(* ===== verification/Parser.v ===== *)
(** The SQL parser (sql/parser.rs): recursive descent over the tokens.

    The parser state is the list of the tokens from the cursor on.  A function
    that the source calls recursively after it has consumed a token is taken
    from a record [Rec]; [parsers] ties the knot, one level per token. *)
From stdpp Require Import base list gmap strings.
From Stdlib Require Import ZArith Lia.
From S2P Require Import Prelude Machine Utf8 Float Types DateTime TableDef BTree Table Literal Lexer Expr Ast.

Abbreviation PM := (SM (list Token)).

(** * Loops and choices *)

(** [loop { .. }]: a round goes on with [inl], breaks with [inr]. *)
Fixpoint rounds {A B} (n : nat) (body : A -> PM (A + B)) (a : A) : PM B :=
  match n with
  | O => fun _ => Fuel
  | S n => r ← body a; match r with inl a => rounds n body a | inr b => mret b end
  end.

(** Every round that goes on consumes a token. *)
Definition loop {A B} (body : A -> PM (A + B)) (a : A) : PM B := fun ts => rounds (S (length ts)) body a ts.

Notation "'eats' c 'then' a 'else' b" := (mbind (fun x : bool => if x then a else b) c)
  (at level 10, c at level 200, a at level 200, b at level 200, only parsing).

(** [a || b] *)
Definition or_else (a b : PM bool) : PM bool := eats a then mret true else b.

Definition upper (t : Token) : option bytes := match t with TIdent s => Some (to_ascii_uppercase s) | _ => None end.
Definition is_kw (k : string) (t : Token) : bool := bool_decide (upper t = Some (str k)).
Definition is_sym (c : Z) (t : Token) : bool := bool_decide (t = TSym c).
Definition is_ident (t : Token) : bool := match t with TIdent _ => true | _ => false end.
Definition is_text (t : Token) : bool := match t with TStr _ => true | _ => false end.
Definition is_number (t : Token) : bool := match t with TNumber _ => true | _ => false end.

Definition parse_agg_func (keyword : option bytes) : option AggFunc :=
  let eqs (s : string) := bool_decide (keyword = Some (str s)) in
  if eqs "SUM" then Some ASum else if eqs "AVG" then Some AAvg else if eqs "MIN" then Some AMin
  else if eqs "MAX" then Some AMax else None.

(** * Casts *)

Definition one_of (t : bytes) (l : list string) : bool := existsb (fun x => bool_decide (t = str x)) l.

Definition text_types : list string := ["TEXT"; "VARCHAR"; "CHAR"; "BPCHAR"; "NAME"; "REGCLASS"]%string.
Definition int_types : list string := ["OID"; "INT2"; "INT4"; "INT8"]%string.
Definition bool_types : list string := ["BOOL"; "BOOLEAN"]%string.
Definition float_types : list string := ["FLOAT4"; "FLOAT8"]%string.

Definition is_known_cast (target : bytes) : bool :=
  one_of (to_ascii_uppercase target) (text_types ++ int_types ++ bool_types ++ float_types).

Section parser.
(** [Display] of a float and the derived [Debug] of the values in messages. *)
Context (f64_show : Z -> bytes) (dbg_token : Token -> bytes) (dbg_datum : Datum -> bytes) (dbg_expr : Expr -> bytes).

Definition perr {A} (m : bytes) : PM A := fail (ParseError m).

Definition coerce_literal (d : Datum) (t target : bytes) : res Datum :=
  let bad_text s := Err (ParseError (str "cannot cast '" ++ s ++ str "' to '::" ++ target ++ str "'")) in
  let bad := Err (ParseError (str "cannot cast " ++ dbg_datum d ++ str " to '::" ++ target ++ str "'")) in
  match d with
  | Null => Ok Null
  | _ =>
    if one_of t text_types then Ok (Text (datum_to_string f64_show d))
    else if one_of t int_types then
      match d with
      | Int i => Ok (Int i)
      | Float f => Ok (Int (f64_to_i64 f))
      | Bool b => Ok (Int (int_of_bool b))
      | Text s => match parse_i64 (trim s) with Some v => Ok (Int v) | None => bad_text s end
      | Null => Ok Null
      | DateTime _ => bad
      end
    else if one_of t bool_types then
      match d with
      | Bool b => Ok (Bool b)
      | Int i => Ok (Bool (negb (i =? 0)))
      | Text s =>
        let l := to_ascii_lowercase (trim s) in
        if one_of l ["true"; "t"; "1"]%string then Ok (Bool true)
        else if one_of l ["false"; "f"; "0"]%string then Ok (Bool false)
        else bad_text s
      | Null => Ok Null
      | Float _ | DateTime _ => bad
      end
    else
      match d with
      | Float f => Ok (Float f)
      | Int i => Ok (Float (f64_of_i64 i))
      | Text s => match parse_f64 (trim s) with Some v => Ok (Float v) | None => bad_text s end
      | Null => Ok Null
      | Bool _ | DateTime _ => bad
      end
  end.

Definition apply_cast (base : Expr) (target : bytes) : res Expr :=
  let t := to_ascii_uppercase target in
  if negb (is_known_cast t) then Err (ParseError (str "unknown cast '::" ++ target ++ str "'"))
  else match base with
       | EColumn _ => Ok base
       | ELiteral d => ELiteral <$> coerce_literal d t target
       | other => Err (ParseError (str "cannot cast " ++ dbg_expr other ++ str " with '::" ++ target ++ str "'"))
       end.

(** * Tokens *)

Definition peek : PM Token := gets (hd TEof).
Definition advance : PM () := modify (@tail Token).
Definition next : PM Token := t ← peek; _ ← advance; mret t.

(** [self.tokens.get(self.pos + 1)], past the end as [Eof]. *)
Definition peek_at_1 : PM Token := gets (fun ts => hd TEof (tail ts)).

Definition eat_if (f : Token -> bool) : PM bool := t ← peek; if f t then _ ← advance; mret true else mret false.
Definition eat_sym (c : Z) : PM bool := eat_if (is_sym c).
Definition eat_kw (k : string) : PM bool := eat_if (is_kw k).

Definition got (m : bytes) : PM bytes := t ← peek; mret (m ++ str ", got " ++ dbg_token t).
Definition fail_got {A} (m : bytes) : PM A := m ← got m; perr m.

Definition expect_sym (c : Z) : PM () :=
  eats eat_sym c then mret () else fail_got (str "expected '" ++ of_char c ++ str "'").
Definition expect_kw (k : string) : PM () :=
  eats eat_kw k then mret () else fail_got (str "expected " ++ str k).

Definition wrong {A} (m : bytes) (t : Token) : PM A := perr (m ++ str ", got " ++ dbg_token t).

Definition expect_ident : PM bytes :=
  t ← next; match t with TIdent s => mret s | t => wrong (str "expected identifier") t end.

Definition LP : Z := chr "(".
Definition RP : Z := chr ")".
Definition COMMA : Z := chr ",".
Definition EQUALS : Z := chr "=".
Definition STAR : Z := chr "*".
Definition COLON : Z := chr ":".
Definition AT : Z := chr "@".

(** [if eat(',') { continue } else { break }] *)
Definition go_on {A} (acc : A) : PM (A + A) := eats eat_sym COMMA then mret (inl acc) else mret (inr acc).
•••••
Please make your reply exactly the lines from the one containing "Definition STAR : Z" through the end of the entries above, and nothing more.

Definition STAR : Z := chr "*".
Definition COLON : Z := chr ":".
Definition AT : Z := chr "@".

(** [if eat(',') { continue } else { break }] *)
Definition go_on {A} (acc : A) : PM (A + A) := eats eat_sym COMMA then mret (inl acc) else mret (inr acc).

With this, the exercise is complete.